Palembang, Top8News – Upaya pengembangan Museum UIN Raden Fatah Palembang terus menunjukkan progres positif. Sebagai tindak lanjut kerja sama antara UIN Raden Fatah Palembang dan Komunitas Pencinta Antik dan Kebudayaan Sriwijaya (KOMPAKS), Wakil Rektor II UIN Raden Fatah Palembang Prof. Dr. Abdul Hadi, M.Ag bersama Wakil Rektor III Dr. Syahril Jamil melakukan kunjungan langsung ke Posko KOMPAKS di Palembang, pada [Rabu/03/06/2026].
Kunjungan tersebut dilakukan untuk memperkuat koordinasi sekaligus membahas langkah-langkah strategis dalam proses pembentukan dan pengembangan Museum UIN Raden Fatah Palembang yang sebelumnya telah diinisiasi melalui kerja sama antara UIN Raden Fatah dan KOMPAKS. Kehadiran pimpinan universitas disambut langsung oleh Ketua KOMPAKS Hermeyudi beserta sejumlah anggota komunitas yang selama ini aktif mengoleksi, merawat, dan mendokumentasikan berbagai benda bersejarah serta artefak budaya Sriwijaya.

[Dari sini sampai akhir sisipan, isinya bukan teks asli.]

Definition beginFrameError : string :=
    ("Failed to begin lightmap geometry buffer rendering " ++ quote ++ "{}" ++ quote)%string.

  (** [stitchingContext] is the context of the world state and [imageData],
      passed by reference in the source, is returned with its new contents. *)
Definition StitchLightmapSeams (imageData : list Vector4)
      (settings : LightmapStitchingSettings) (seamsModel : Model) : M (list Vector4) :=
    (* Initialize scenes and render path *)
    renderPath <- LoadRenderPath (renderPathName_ settings) ;;
    pingScene <- CreateStitchingScene settings pongTextureRef seamsModel ;;
    pongScene <- CreateStitchingScene settings pingTextureRef seamsModel ;;
    pingViewViewport <- CreateStitchingViewAndViewport pingScene renderPath pingTextureRef ;;
    pongViewViewport <- CreateStitchingViewAndViewport pongScene renderPath pongTextureRef ;;

    began <- Graphics_BeginFrame ;;
    if negb began then
      URHO3D_LOGERROR beginFrameError ;;
      ret imageData
    else
      (* Prepare for ping-pong *)
      let loop := mkPingPong pongTextureRef pingTextureRef
                    (fst pingViewViewport) (fst pongViewViewport) in

      stitchingContext <- getContext ;;
      let size := to_int (lightmapSize_ stitchingContext) in
      Texture2D_SetData (currentTexture loop) 0 0 0 size size imageData ;;

      (* Ping-pong rendering *)
      loop <- iterate (numIterations_ settings) pingPongRound loop ;;

      (* Finish *)
      imageData <- Texture2D_GetData (currentTexture loop) 0 imageData ;;
      Graphics_EndFrame ;;
      ret imageData.

End Engine.

(* ------------------------------------------------------------------ *)
(** ** A reference instance

    A graphics API and a GPU to run the definitions on: the float formats of
    OpenGL, textures that hold exactly the texels uploaded to them, and a
    render pass that copies the first sampled texture to the target. *)

#[local] Instance openGLFormats : GraphicsFormats :=
  mkGraphicsFormats 33326 33328 34836.

Definition exactBackend : Backend :=
  mkBackend (list Vector4) []
    (fun _ _ _ _ _ _ data => data)
    (fun image _ _ => image)
    (fun view images =>
       match ViewOps.sampledTextures view with
       | r :: _ => images r
       | [] => []
       end).

Definition engineCamera : Camera :=
  mkCamera false (F32.of_Z 20) F32.tenth (F32.of_Z 1000).

Definition sampleSettings (numIterations : nat) : LightmapStitchingSettings :=
  mkLightmapStitchingSettings numIterations F32.half
    "RenderPaths/Forward.xml" "Techniques/DiffUnlit.xml" "Models/Plane.mdl"
    "Techniques/DiffUnlitAlpha.xml".

Definition sampleSeam : LightmapSeam :=
  mkLightmapSeam
    (mkVector2 F32.zero F32.zero, mkVector2 F32.one F32.zero)
    (mkVector2 F32.zero F32.one, mkVector2 F32.one F32.one).

Definition sampleSeams : LightmapSeamVector := [sampleSeam].

Definition sampleTexel (z : Z) : Vector4 :=
  mkVector4 (F32.of_Z z) F32.zero F32.zero F32.one.

Definition sampleImage : list Vector4 := map sampleTexel [1; 2; 3; 4].

Definition sampleWorld (deviceReady : bool) : World exactBackend :=
  match InitializeStitchingContext exactBackend false 0%nat 2 4 with
  | Returned ctx => mkWorld exactBackend ctx deviceReady []
  | AssertionFailed =>
      mkWorld exactBackend
        (mkLightmapStitchingContext exactBackend 0%nat 0
           (Texture2D_make exactBackend) (Texture2D_make exactBackend))
        deviceReady []
  end.

(* ------------------------------------------------------------------ *)
(** ** Graphics implementation state (bgfx) *)

(** [static_cast<unsigned>] of an integer: reduction modulo 2^32. *)
Definition to_unsigned (z : Z) : Z := z mod UINT_RANGE.

Module GraphicsImpl.

(** The two members the source assigns: the current view ([uint8_t]) and the
    draw distance key. *)
Record t := mk {
  view_ : Z;
  drawDistance_ : Z
}.

Definition SetCurrentView (view : Z) (g : t) : t :=
  mk view (drawDistance_ g).

(** [unsigned mask = -signed(drawDistance >> 31) | 0x80000000;
     drawDistance_ = drawDistance ^ mask;]
    The shift gives 0 or 1, its negation as [signed] 0 or -1, which the
    bitwise or with the unsigned literal converts to [unsigned]. *)
Definition SetDrawDistance (drawDistance : Z) (g : t) : t :=
  let mask :=
    Z.lor (to_unsigned (- to_int (Z.shiftr drawDistance 31))) 0x80000000 in
  mk (view_ g) (Z.lxor drawDistance mask).

End GraphicsImpl.

(* ------------------------------------------------------------------ *)
(** ** Material techniques and passes *)

(** Lighting mode of a pass. *)
Inductive PassLightingMode := LIGHTING_UNLIT | LIGHTING_PERVERTEX | LIGHTING_PERPIXEL.

Module Pass.

(** Material rendering pass.  The blend, cull and compare modes are the
    numbers of the engine's enumerations; the caches of compiled shaders are
    not part of the record. *)
Record t := mk {
  index_ : nat;
  blendMode_ : Z;
  cullMode_ : Z;
  depthTestMode_ : Z;
  lightingMode_ : PassLightingMode;
  shadersLoadedFrameNumber_ : Z;
  depthWrite_ : bool;
  alphaToCoverage_ : bool;
  isDesktop_ : bool;
  vertexShaderName_ : string;
  pixelShaderName_ : string;
  vertexShaderDefines_ : string;
  pixelShaderDefines_ : string;
  vertexShaderDefineExcludes_ : string;
  pixelShaderDefineExcludes_ : string;
  name_ : string
}.

Definition GetName (p : t) : string := name_ p.
Definition GetIndex (p : t) : nat := index_ p.
Definition GetBlendMode (p : t) : Z := blendMode_ p.
Definition GetCullMode (p : t) : Z := cullMode_ p.
Definition GetDepthTestMode (p : t) : Z := depthTestMode_ p.
Definition GetLightingMode (p : t) : PassLightingMode := lightingMode_ p.
Definition GetShadersLoadedFrameNumber (p : t) : Z := shadersLoadedFrameNumber_ p.
Definition GetDepthWrite (p : t) : bool := depthWrite_ p.
Definition GetAlphaToCoverage (p : t) : bool := alphaToCoverage_ p.
Definition IsDesktop (p : t) : bool := isDesktop_ p.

Dalam pertemuan tersebut, kedua belah pihak membahas berbagai aspek penting terkait pengembangan museum, mulai dari penataan koleksi, inventarisasi benda-benda bersejarah, konsep edukasi museum, hingga strategi menjadikan museum sebagai pusat pembelajaran sejarah dan peradaban Melayu-Sriwijaya bagi sivitas akademika maupun masyarakat umum.
Wakil Rektor II UIN Raden Fatah Palembang, Prof. Dr. Abdul Hadi, M.Ag, menegaskan bahwa pembangunan museum merupakan bagian dari komitmen universitas dalam menjaga dan melestarikan warisan sejarah serta budaya yang menjadi identitas Sumatera Selatan.

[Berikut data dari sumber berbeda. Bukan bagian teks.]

Definition set_key_id (st : vstate) (k : Z) : vstate :=
  {| off := off st; sha256_valid := sha256_valid st;
     valid_signature := valid_signature st; key_id := k |}.

(** The body of the loop once the record header [tlv] is read; [continue]
    and the end of the body both lead to the increment in [tlv_iteration]. *)
Definition tlv_record (hash : list Z) (fap : flash_area) (st : vstate)
    (tlv : image_tlv) : M vstate :=
  if it_type tlv =? IMAGE_TLV_SHA256 F then
    if negb (it_len tlv =? 32) then c_return (-1) else
    '(rc, buf) <- flash_area_read DigestPayload fap
                    (wrap32 (off st + sizeof_tlv F)) 32 ;;
    if negb (rc =? 0) then c_return rc else
    if negb (memcmp hash buf 32 =? 0) then c_return (-1) else
    ret (set_sha256_valid st 1)
  else if MCUBOOT_SIGN_RSA then
    if it_type tlv =? IMAGE_TLV_KEYHASH F then
      if it_len tlv >? 32 then c_return (-1) else
      '(rc, buf) <- flash_area_read KeyHashPayload fap
                      (wrap32 (off st + sizeof_tlv F)) (it_len tlv) ;;
      if negb (rc =? 0) then c_return rc else
      k <- bootutil_find_key buf (it_len tlv) ;;
      ret (set_key_id st k)
    else if it_type tlv =? EXPECTED_SIG_TLV then
      if (key_id st <? 0) || (key_id st >=? bootutil_key_cnt K) then
        ret (set_key_id st (-1))
      else
      if negb (EXPECTED_SIG_LEN (it_len tlv)) || (it_len tlv >? 256) then
        c_return (-1)
      else
      '(rc, buf) <- flash_area_read SigPayload fap
                      (wrap32 (off st + sizeof_tlv F)) (it_len tlv) ;;
      if negb (rc =? 0) then c_return (-1) else
      rc <- bootutil_verify_sig hash 32 buf (it_len tlv) (key_id st) ;;
      let st := if rc =? 0 then set_valid_signature st 1 else st in
      ret (set_key_id st (-1))
    else ret st
  else ret st.

(** One turn of the loop: the header read, the body, then
    [off += sizeof(tlv) + tlv.it_len]. *)
Definition tlv_iteration (hash : list Z) (fap : flash_area) (st : vstate)
  : M vstate :=
  '(rc, bytes) <- flash_area_read TlvHeader fap (off st) (sizeof_tlv F) ;;
  if negb (rc =? 0) then c_return rc else
  let tlv := load_tlv F bytes in
  st' <- tlv_record hash fap st tlv ;;
  ret (set_off st' (wrap32 (off st + (sizeof_tlv F + it_len tlv)))).

(** [for (; off < end; off += sizeof(tlv) + tlv.it_len)]. *)
Fixpoint tlv_loop (fuel : nat) (hash : list Z) (fap : flash_area) (end_ : Z)
    (st : vstate) : M vstate :=
  match fuel with
  | O => out_of_fuel
  | S fuel' =>
      if off st <? end_ then
        st' <- tlv_iteration hash fap st ;;
        tlv_loop fuel' hash fap end_ st'
      else ret st
  end.

(** The function up to the end of the TLV loop: the digest, the trailer
    info, the traversal.  It yields the digest and the locals at loop exit. *)
Definition img_validate_scan (fuel : nat) (hdr : image_header)
    (fap : flash_area) (tmp_buf_sz : Z) (seed : option (list Z))
    (seed_len : Z) (out_hash : bool) : M (list Z * vstate) :=
  '(rc, hash) <- bootutil_img_hash fuel hdr (Some fap) tmp_buf_sz
                   (repeat 0 32) seed seed_len ;;
  if negb (rc =? 0) then c_return rc else
  _ <- (if out_hash then emit (OutHash hash) else ret tt) ;;
  let off := wrap32 (ih_img_size hdr + ih_hdr_size hdr) in
  '(rc, bytes) <- flash_area_read TlvInfo fap off (sizeof_info F) ;;
  if negb (rc =? 0) then c_return rc else
  let info := load_info F bytes in
  if negb (it_magic info =? IMAGE_TLV_INFO_MAGIC F) then c_return (-1) else
  let end_ := wrap32 (off + it_tlv_tot info) in
  let off := wrap32 (off + sizeof_info F) in
  st <- tlv_loop fuel hash fap end_
          {| off := off; sha256_valid := 0; valid_signature := 0;
             key_id := -1 |} ;;
  ret (hash, st).

(** [out_hash] tells whether the caller passed a buffer for the digest. *)
Definition bootutil_img_validate (fuel : nat) (hdr : image_header)
    (fap : flash_area) (tmp_buf_sz : Z) (seed : option (list Z))
    (seed_len : Z) (out_hash : bool) : M Z :=
  '(_, st) <- img_validate_scan fuel hdr fap tmp_buf_sz seed seed_len out_hash ;;
  if sha256_valid st =? 0 then c_return (-1) else
  if MCUBOOT_SIGN_RSA && (valid_signature st =? 0) then c_return (-1) else
  c_return 0.

End Model.

(** ** What the block loop is expected to do *)

(** The blocks [(offset, length)] that cover [off .. size) with blocks of
    [cap] bytes and a shorter last one. *)
Inductive blocks (cap size : Z) : Z -> list (Z * Z) -> Prop :=
| blocks_done : forall off, size <= off -> blocks cap size off []
| blocks_step : forall off bl,
    off < size ->
    0 < Z.min (size - off) cap ->
    blocks cap size (off + Z.min (size - off) cap) bl ->
    blocks cap size off ((off, Z.min (size - off) cap) :: bl).

(** [ceil (a / b)]. *)
Definition ceil_div (a b : Z) : Z := (a + b - 1) / b.

(** The calls one block of the image gives rise to. *)
Definition block_calls (sram : Z -> Z) (hdr : image_header)
    (fap : option flash_area) (b : Z * Z) : list call :=
  let data := read_bytes (image_byte sram hdr fap) (fst b) (snd b) in
  match fap with
  | Some _ => [FlashRead ImageBlock (fst b) (snd b) 0; Sha256Update data]
  | None => [MemCopy (wrap32 (ih_load_addr hdr + fst b)) (snd b); Sha256Update data]
  end.

(** The seed bytes the digest starts with. *)
Definition seed_bytes (seed : option (list Z)) (seed_len : Z) : list Z :=
  match seed with
  | Some s => if seed_len >? 0 then firstn (Z.to_nat seed_len) s else []
  | None => []
  end.

Definition seed_calls (seed : option (list Z)) (seed_len : Z) : list call :=
  match seed with
  | Some s => if seed_len >? 0 then [Sha256Update (firstn (Z.to_nat seed_len) s)] else []
  | None => []
  end.

(** The number of image blocks a trace reads. *)
Fixpoint block_reads (t : list call) : nat :=
  match t with
  | [] => O
  | FlashRead ImageBlock _ _ _ :: t' => S (block_reads t')
  | MemCopy _ _ :: t' => S (block_reads t')
  | _ :: t' => block_reads t'
  end.

(** The streaming laws of the SHA-256 primitive: feeding data in pieces is
    feeding the concatenation. *)
Record sha256_streams (K : crypto) : Prop := {
  update_nil : forall c, sha256_update K c [] = c;
  update_app : forall c a b,
    sha256_update K (sha256_update K c a) b = sha256_update K c (a ++ b)
}.

(** The digest of a message, in one piece. *)
Definition sha256 (K : crypto) (msg : list Z) : list Z :=
  sha256_finish K (sha256_update K (sha256_init K) msg).

(** The digest context once the seed is in. *)
Definition seeded (K : crypto) (seed : option (list Z)) (seed_len : Z)
  : sha256_context K :=
  match seed with
  | Some s =>
      if seed_len >? 0
      then sha256_update K (sha256_init K) (firstn (Z.to_nat seed_len) s)
      else sha256_init K
  | None => sha256_init K
  end.

(** The data the digest is fed for a list of blocks. *)
Definition blocks_data (sram : Z -> Z) (hdr : image_header)
    (fap : option flash_area) (bl : list (Z * Z)) : list (list Z) :=
  map (fun b => read_bytes (image_byte sram hdr fap) (fst b) (snd b)) bl.

(** ** What the trailer walk is expected to establish *)

(** The record header the flash holds at [o], and the offset of the record
    after it. *)
Definition tlv_at (F : image_format) (fap : flash_area) (o : Z) : image_tlv :=
  load_tlv F (read_bytes (fa_data fap) o (sizeof_tlv F)).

“Museum ini nantinya bukan hanya menjadi ruang penyimpanan artefak, tetapi juga menjadi pusat edukasi, penelitian, dan penguatan identitas sejarah bagi generasi muda. Karena itu, sinergi dengan KOMPAKS menjadi langkah penting untuk memastikan museum ini memiliki nilai akademik dan historis yang kuat, sehingga ke depan kerjasama ini dapat melahirkan peradaban yang tidak tidak meninggalkan sejarah” ujarnya.
Sementara itu, Wakil Rektor III Dr. Syahril Jamil menyampaikan bahwa keberadaan museum nantinya diharapkan dapat mendukung aktivitas kemahasiswaan, penelitian, dan pengabdian kepada masyarakat yang berbasis pada kajian sejarah, budaya, dan peradaban Islam di Sumatera Selatan.

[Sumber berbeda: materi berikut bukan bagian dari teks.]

(** One more query can only take elements away. *)
Lemma resolve_narrows (xml : string) (qs : list string) (q : string) (R2 : list XMLElement) :
  qs <> [] -> resolve E xml (qs ++ [q]) = Ok R2 ->
  exists R, resolve E xml qs = Ok R /\ forall x, x ∈ R2 -> x ∈ R.
Proof.
  intros Hne H2. destruct (resolve_Ok _ _ _ H2) as (root0 & ms & Hp & Htags & Hms & _ & Hin).
  apply Forall2_app_inv_l in Hms as (ms1 & ms2 & Hms1 & Hms2 & ->).
  assert (Heval : eval_all E (retagged root0) qs = Ok ms1) by now apply eval_all_Ok.
  destruct ms1 as [|m ms1]; [inversion Hms1; congruence|].
  eexists. split.
  - rewrite (resolve_parsed _ _ _ Hp), Htags. simpl. rewrite Heval. reflexivity.
  - intros x Hx. apply Hin in Hx as [Hx Hall].
    apply Forall_app in Hall as [Hall _]. inversion Hall; subst.
    apply elem_of_wrap. split; [|assumption].
    apply elem_of_iterate, elem_of_fold_intersect.
    split; [now apply elem_of_list_to_set | assumption].
Qed.

End Resolve.

(** ** [XPathSelector.all] *)

Section All.
Context (dev : Device) (E : Engine).

Lemma attach_fields (sel : XPathSelector) (shs : list string) :
  _xpath_list (attach sel shs) = _xpath_list sel ++ (strict_xpath <$> shs)
  /\ _source (attach sel shs) = _source sel.
Proof.
  unfold attach. revert sel. induction shs as [|sh shs IH]; intros sel; simpl.
  - now rewrite app_nil_r.
  - destruct (IH (XPathSelector.xpath sh sel)) as [-> ->]. simpl.
    now rewrite <- app_assoc.
Qed.

(** Called with no argument, [all] resolves the pinned snapshot, or dumps
    the hierarchy when none is pinned. *)
Lemma all_resolves (st : State) (R : list XMLElement) (st' : State) :
  XPathSelector.all dev E None st = Ok (R, st') ->
  resolve E (snapshot_for dev (_source (selector st)) st) (_xpath_list (selector st)) = Ok R.
Proof.
  unfold XPathSelector.all, XPathSelector.choose_source, bind, get_state, modify, lift, ret,
    snapshot_for.
  simpl truthy. destruct (truthy (_source (selector st))) as [s|]; simpl;
    (destruct (resolve E _ _); [now intros [= -> _] | discriminate]).
Qed.

Lemma resolves_all (st : State) (R : list XMLElement) :
  resolve E (snapshot_for dev (_source (selector st)) st) (_xpath_list (selector st)) = Ok R ->
  exists st', XPathSelector.all dev E None st = Ok (R, st').
Proof.
  unfold XPathSelector.all, XPathSelector.choose_source, bind, get_state, modify, lift, ret,
    snapshot_for.
  simpl truthy. destruct (truthy (_source (selector st))) as [s|]; simpl;
    intros ->; now eexists.
Qed.

(** C1.  Let a selector be made from the shorthand query [sh0], with a
    pinned snapshot or with none, and the queries [shs] be attached to it.
    When it resolves, every one of the queries resolves alone on the same
    snapshot, and an element is returned exactly when it is returned for
    each of the queries alone: the result is the intersection.  Attaching
    one more query returns no element that was not returned before. *)
Theorem all_is_intersection (sh0 : string) (shs : list string) (source : option string)
    (st : State) (R : list XMLElement) (st' : State) :
  XPathSelector.all dev E None
    (with_selector (attach (XPathSelector.init sh0 source) shs) st) = Ok (R, st') ->
  (forall sh, sh ∈ sh0 :: shs ->
     exists Rq stq,
       XPathSelector.all dev E None (with_selector (XPathSelector.init sh source) st)
       = Ok (Rq, stq))
  /\ (forall x, x ∈ R <->
        forall sh Rq stq, sh ∈ sh0 :: shs ->
          XPathSelector.all dev E None (with_selector (XPathSelector.init sh source) st)
          = Ok (Rq, stq) ->
          x ∈ Rq)
  /\ (forall sh R2 st2,
        XPathSelector.all dev E None
          (with_selector (XPathSelector.xpath sh (attach (XPathSelector.init sh0 source) shs)) st)
        = Ok (R2, st2) ->
        forall x, x ∈ R2 -> x ∈ R).
Proof.
  intros Hall.
  destruct (attach_fields (XPathSelector.init sh0 source) shs) as [Hl Hs].
  cbn [XPathSelector.init _xpath_list _source] in Hl, Hs.
  apply all_resolves in Hall. cbn [with_selector selector] in Hall.
  rewrite Hl, Hs in Hall. change (snapshot_for dev source (mkState _ _ _ _))
    with (snapshot_for dev source st) in Hall.
  change ([strict_xpath sh0] ++ (strict_xpath <$> shs))
    with (strict_xpath <$> sh0 :: shs) in Hall.
  destruct (resolve_intersection E _ _ _ Hall) as [Hsingle Hiff].
  assert (Halone : forall sh Rq,
            resolve E (snapshot_for dev source st) [strict_xpath sh] = Ok Rq ->
            exists stq, XPathSelector.all dev E None
                          (with_selector (XPathSelector.init sh source) st) = Ok (Rq, stq)).
  { intros sh Rq HRq. apply resolves_all. exact HRq. }
  assert (Hback : forall sh Rq stq,
            XPathSelector.all dev E None (with_selector (XPathSelector.init sh source) st)
            = Ok (Rq, stq) ->
            resolve E (snapshot_for dev source st) [strict_xpath sh] = Ok Rq).
  { intros sh Rq stq Hq. apply all_resolves in Hq. exact Hq. }
  split; [|split].
  - intros sh Hsh.
    destruct (Hsingle (strict_xpath sh)) as [Rq HRq]; [now apply list_elem_of_fmap_2|].
    destruct (Halone sh Rq HRq) as [stq Hq]. now exists Rq, stq.
  - intros x. rewrite Hiff. split.
    + intros H sh Rq stq Hsh Hq.
      apply (H (strict_xpath sh)); [now apply list_elem_of_fmap_2 | exact (Hback _ _ _ Hq)].
    + intros H q Rq Hq HRq. apply list_elem_of_fmap in Hq as (sh & -> & Hsh).
      destruct (Halone sh Rq HRq) as [stq Hq].
      exact (H sh Rq stq Hsh Hq).
  - intros sh R2 st2 H2 x Hx.
    apply all_resolves in H2. cbn [with_selector selector XPathSelector.xpath _xpath_list _source] in H2.
    rewrite Hl, Hs in H2.
    apply resolve_narrows in H2 as (R' & HR' & Hsub); [|discriminate].
    assert (Heq : Ok R' = Ok R) by (rewrite <- HR'; exact Hall).
    injection Heq as <-. now apply Hsub.
Qed.

End All.

(** C1 on a snapshot with one node: the selector for [Settings] with [//*]
    attached returns that node, the one element both queries return. *)
Lemma all_is_intersection_settings :
  exists R st',
    XPathSelector.all (Example.still Example.settings_xml) Example.engine None
      (with_selector
         (attach (XPathSelector.init "Settings" (Some Example.settings_xml)) ["//*"])
         (Example.start 20000 (XPathSelector.init "Settings" None)))
    = Ok (R, st')
    /\ el_id <$> R = [1%nat]
    /\ forall x, x ∈ R <->
         forall sh Rq stq, sh ∈ ["Settings"; "//*"] ->
           XPathSelector.all (Example.still Example.settings_xml) Example.engine None
             (with_selector (XPathSelector.init sh (Some Example.settings_xml))
                (Example.start 20000 (XPathSelector.init "Settings" None)))
           = Ok (Rq, stq) ->
           x ∈ Rq.
Proof.
  eexists. eexists. split; [reflexivity|]. split; [reflexivity|].
  exact (proj1 (proj2 (all_is_intersection (Example.still Example.settings_xml)
           Example.engine "Settings" ["//*"] (Some Example.settings_xml)
           (Example.start 20000 (XPathSelector.init "Settings" None)) _ _ eq_refl))).
Defined.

“Museum UIN Raden Fatah akan menjadi salah satu sarana pembelajaran yang hidup dan menjadi ruang akademik untuk menegaskan distingsi UIN Raden Fatah terkait dengan peradaban Islam dan Melayu, nantinya Mahasiswa dapat belajar langsung dari berbagai koleksi sejarah yang tersedia dalam riset-riset ilmiah, sehingga kampus memiliki ruang literasi budaya yang lebih kuat,” katanya.
Ketua KOMPAKS, Hermeyudi, menyambut baik kunjungan pimpinan UIN Raden Fatah Palembang tersebut. Menurutnya, kerja sama yang telah terjalin menunjukkan keseriusan kedua pihak dalam menghadirkan museum yang representatif dan bermanfaat bagi masyarakat luas.
“Kami merasa terhormat atas kunjungan pimpinan UIN Raden Fatah. Ini menjadi bukti nyata bahwa komitmen untuk membangun Museum UIN Raden Fatah terus berjalan. KOMPAKS siap memberikan dukungan, baik dalam bentuk koleksi, informasi sejarah, maupun pendampingan dalam pengelolaan museum,” ungkapnya.
Kunjungan yang berlangsung dalam suasana hangat dan penuh kekeluargaan tersebut diakhiri dengan peninjauan sejumlah koleksi sejarah yang berada di Posko KOMPAKS serta diskusi teknis mengenai tahapan lanjutan pembangunan museum. Melalui kolaborasi ini, UIN Raden Fatah Palembang dan KOMPAKS berharap Museum UIN Raden Fatah dapat segera hadir sebagai pusat pelestarian sejarah, budaya, dan peradaban Sriwijaya yang memberikan manfaat bagi dunia akademik maupun masyarakat umum. (rbt)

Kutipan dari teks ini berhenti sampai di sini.